(Saved entries)
+ + + +

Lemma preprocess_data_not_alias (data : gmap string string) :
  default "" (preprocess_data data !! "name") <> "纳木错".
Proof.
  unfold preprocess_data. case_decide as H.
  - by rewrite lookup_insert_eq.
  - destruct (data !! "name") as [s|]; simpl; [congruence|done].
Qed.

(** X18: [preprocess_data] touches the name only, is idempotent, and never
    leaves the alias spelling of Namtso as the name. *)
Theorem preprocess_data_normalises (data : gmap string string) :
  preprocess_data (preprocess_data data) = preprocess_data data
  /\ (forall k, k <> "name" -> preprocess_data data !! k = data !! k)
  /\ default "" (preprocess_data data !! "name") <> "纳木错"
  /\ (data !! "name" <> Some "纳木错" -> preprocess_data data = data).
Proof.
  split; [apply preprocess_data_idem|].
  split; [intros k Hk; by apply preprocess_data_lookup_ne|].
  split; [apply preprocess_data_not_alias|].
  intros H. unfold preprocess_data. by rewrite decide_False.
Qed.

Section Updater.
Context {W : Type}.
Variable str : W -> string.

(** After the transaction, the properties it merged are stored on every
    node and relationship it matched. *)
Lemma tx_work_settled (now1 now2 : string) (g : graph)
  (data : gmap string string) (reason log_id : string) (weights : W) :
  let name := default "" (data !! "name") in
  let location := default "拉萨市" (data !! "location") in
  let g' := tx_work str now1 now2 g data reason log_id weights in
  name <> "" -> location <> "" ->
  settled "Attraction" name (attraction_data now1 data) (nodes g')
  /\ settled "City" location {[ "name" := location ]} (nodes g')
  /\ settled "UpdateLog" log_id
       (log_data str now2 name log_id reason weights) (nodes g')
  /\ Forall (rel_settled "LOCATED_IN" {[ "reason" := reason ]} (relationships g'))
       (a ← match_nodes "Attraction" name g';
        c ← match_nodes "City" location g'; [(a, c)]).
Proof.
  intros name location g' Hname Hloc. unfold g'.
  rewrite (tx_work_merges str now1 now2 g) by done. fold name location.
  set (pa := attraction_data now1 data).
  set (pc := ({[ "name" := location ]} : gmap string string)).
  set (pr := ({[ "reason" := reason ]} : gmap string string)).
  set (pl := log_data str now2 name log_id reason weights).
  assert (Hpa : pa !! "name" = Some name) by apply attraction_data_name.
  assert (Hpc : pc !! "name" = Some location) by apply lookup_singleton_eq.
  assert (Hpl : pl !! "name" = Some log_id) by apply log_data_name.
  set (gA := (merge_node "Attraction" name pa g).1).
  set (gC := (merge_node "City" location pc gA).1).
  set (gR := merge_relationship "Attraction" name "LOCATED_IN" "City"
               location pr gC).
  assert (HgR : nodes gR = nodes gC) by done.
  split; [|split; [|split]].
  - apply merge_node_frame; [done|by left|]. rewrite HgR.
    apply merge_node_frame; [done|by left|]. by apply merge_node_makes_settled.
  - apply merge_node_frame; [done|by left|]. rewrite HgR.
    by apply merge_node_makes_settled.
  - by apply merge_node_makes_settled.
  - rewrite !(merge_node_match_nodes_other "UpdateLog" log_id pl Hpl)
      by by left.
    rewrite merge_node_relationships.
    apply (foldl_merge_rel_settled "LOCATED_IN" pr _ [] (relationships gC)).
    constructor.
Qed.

+ + + +

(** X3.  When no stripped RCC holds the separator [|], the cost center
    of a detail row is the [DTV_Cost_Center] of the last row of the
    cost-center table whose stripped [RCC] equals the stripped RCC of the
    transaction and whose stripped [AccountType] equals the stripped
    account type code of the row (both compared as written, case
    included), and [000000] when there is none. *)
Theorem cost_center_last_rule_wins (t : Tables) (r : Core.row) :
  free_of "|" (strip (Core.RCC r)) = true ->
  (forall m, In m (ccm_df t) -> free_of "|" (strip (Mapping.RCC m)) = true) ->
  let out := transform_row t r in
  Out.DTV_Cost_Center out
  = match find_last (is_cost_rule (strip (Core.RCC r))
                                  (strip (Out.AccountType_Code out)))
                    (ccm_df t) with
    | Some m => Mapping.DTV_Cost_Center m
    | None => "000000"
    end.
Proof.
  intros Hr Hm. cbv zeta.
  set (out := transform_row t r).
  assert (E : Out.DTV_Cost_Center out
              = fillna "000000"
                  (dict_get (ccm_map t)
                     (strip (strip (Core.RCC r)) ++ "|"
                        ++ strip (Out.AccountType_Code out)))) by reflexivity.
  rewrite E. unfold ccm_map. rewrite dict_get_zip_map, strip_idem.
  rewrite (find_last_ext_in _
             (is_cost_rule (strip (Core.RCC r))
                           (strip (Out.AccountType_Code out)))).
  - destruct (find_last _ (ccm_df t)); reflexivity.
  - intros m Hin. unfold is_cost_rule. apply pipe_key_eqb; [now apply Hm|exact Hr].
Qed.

+ + + +

=== Work item ===
Filter the data above, keeping only lines that include the string "reflexivity".

=== Exercise answer ===
                        ++ strip (Out.AccountType_Code out)))) by reflexivity.
  - destruct (find_last _ (ccm_df t)); reflexivity.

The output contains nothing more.